STATE_TIME_SERIES = [
"Data/2011_2016_2021/State/2021Census_T24A_AUST_STE.csv",
"Data/2011_2016_2021/State/2021Census_T24B_AUST_STE.csv",
"Data/2011_2016_2021/State/2021Census_T24C_AUST_STE.csv",
"Data/2011_2016_2021/State/2021Census_T24D_AUST_STE.csv",
]
def merge_time_series_files(filenames):
merged_file = []
for file_index in range(len(filenames)):
file = open(filenames[file_index], "r").readlines()

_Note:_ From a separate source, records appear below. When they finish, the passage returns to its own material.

(** * pkappa2: stream manager and converter cache

    A shallow embedding of two parts of the pkappa2 server core:

    - [ConverterCache]: the per-converter cache file
      ([internal/index/converters], type [cacheFile]): the on-disk record
      layout, [readVarInt], [Data], [DataForSearch] and [SetData] with its
      cleanup pass;
    - [Manager]: the single-writer stream manager ([internal/index/manager]):
      tags and their uncertainty, the merge scheduler, the index release
      pool and the read view;
    - [Filters]: the cache file of a filter ([internal/index/filters]), its
      writer and its reader.

    Conventions.  Go's [uint64] stream ids are [N]; sizes, offsets and
    counters are [Z], with the 64-bit wrap-around written where the source
    computes on values it has read from a file.  A byte is a [Z] in
    [0, 256).  A [LongBitmask] is the finite set of its set bits. *)

From Stdlib Require Import ZArith Lia Ascii Sorted.
From stdpp Require Import gmap strings list fin_maps pretty.

Local Open Scope Z_scope.

(** ** Results of fallible operations *)

Inductive error : Type :=
| EOF                (* io.EOF *)
| ErrUnexpectedEOF   (* io.ErrUnexpectedEOF *)
| ErrNegative        (* a negative offset or count handed to the os *)
| ErrMsg (msg : string)
| ErrWrap (msg : string) (cause : error).   (* fmt.Errorf("...: %w", err) *)

Inductive result (A : Type) : Type :=
| Ok (a : A)
| Err (e : error).
Arguments Ok {A} a.
Arguments Err {A} e.

Definition wrap64 (z : Z) : Z := z mod 2 ^ 64.

(** [%q] of a name in which nothing has to be escaped. *)
Definition quoted (s : string) : string :=
  String "034"%char (s +:+ String "034"%char EmptyString).

Module ConverterCache.

(** *** index.Direction and index.Data *)

Inductive Direction : Type :=
| DirectionClientToServer
| DirectionServerToClient.

#[global] Instance Direction_eq_dec : EqDecision Direction.
Proof. solve_decision. Defined.

Definition Reverse (d : Direction) : Direction :=
  match d with
  | DirectionClientToServer => DirectionServerToClient
  | DirectionServerToClient => DirectionClientToServer
  end.

Record IndexData : Type := mkData { Dir : Direction; Content : list Z }.

#[global] Instance IndexData_eq_dec : EqDecision IndexData.
Proof. solve_decision. Defined.

(** *** The file underneath: contents and the descriptor's position *)

Record osFile : Type := mkFile { contents : list Z; position : Z }.

Definition zeros (n : Z) : list Z := repeat 0 (Z.to_nat n).

(** [write(2)] at the current position: overwrites, extends, and fills a
    gap past the end with zero bytes. *)
Definition fileWrite (f : osFile) (p : list Z) : osFile :=
  let pos := Z.to_nat (position f) in
  let c := contents f in
  {| contents := take pos c ++ zeros (position f - Z.of_nat (length c))
                   ++ p ++ drop (pos + length p)%nat c;
     position := position f + Z.of_nat (length p) |}.

Definition fileTruncate (f : osFile) (n : Z) : result osFile :=
  if n <? 0 then Err ErrNegative
  else Ok {| contents := take (Z.to_nat n) (contents f)
                           ++ zeros (n - Z.of_nat (length (contents f)));
             position := position f |}.

Definition fileSeekStart (f : osFile) (off : Z) : result osFile :=
  if off <? 0 then Err ErrNegative
  else Ok {| contents := contents f; position := off |}.

(** [bufio.NewReader(io.NewSectionReader(file, off, n))]: the bytes of
    [file] in [off, off+n); reads use [ReadAt] and leave the position. *)
Definition sectionReader (f : osFile) (off n : Z) : list Z :=
  take (Z.to_nat n) (drop (Z.to_nat off) (contents f)).

(** [io.ReadFull] of [n] bytes. *)
Definition readFull (r : list Z) (n : Z) : result (list Z * list Z) :=
  if n <=? 0 then Ok ([], r)
  else if Z.of_nat (length r) <? n
       then Err (match r with [] => EOF | _ => ErrUnexpectedEOF end)
       else Ok (take (Z.to_nat n) r, drop (Z.to_nat n) r).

for row in range(len(file)):
cols_in_row = file[row].split(",")
for column in range(len(cols_in_row)):
cols_in_row[column] = cols_in_row[column].strip()
file[row] = cols_in_row
if file_index == 0:
merged_file = file
else:
for row in range(len(file)):
merged_file[row].extend(file[row][1:])
return merged_file
def remove_quoted_commas(line):
inside_quote = False
cleaned_quote = ""
for character in line:
if character == '"':
inside_quote = not inside_quote
elif character == ",":
if not inside_quote:
cleaned_quote += character
else:
cleaned_quote += character
assert not inside_quote
return cleaned_quote
def extract_sections(relative_path, separator):
file = open(f"{DATA_DIRECTORY}/{relative_path}", "r").read()
sections = []
for section in file.split(separator):
section = section.strip()
if section != "":
sections.append(section)
return sections
def tabulate(text):
rows = text.splitlines()
for row in range(len(rows)):
rows[row] = rows[row].split(",")
for column in range(len(rows[row])):
rows[row][column] = rows[row][column].strip()
return rows
def parse_financial_bracket(text):
[start, end] = text.split("-")
assert start.startswith("$")
assert end.startswith("$")
start = start[1:]
end = end[1:]
assert should_keep(start + end)
start = int(start)
end = int(end)
return (start, end)
def should_keep(category):
bad_words = [
"Neg_Ni_inc", "more", "or more",
"NS", "Notstated",
"Tot", "PI_S",
]
for bad_word in bad_words:
if bad_word in category:
return False
return True
def split_category(category):
parts = category.split("_")
if not should_keep(category):
print(f"Invalid category: {category}")
assert should_keep(category) is True
assert len(parts) == 5
year = parts[0]
min_income = int(parts[1])
max_income = int(parts[2])
max_rent = int(parts[4])
assert len(year) == 3
assert year[0] == "C"
assert year[1:].isdigit()
min_rent = parts[3]
assert min_rent[0] == "R"
min_rent = int(min_rent[1:])
assert max_rent > min_rent
assert max_income > min_income
mean_income = (min_income + max_income + 1) // 2
mean_rent = (min_rent + max_rent + 1) // 2
return (year, mean_income, mean_rent)
class CensusDataset:
def census_year(self):
raise NotImplementedError
def median_rents(self):
raise NotImplementedError
def median_incomes(self):
raise NotImplementedError
class Census1996(CensusDataset):
def __init__(self):
sections = extract_sections("1996/1996_income_by_rent.csv", ",,,,,,,,,,,,,")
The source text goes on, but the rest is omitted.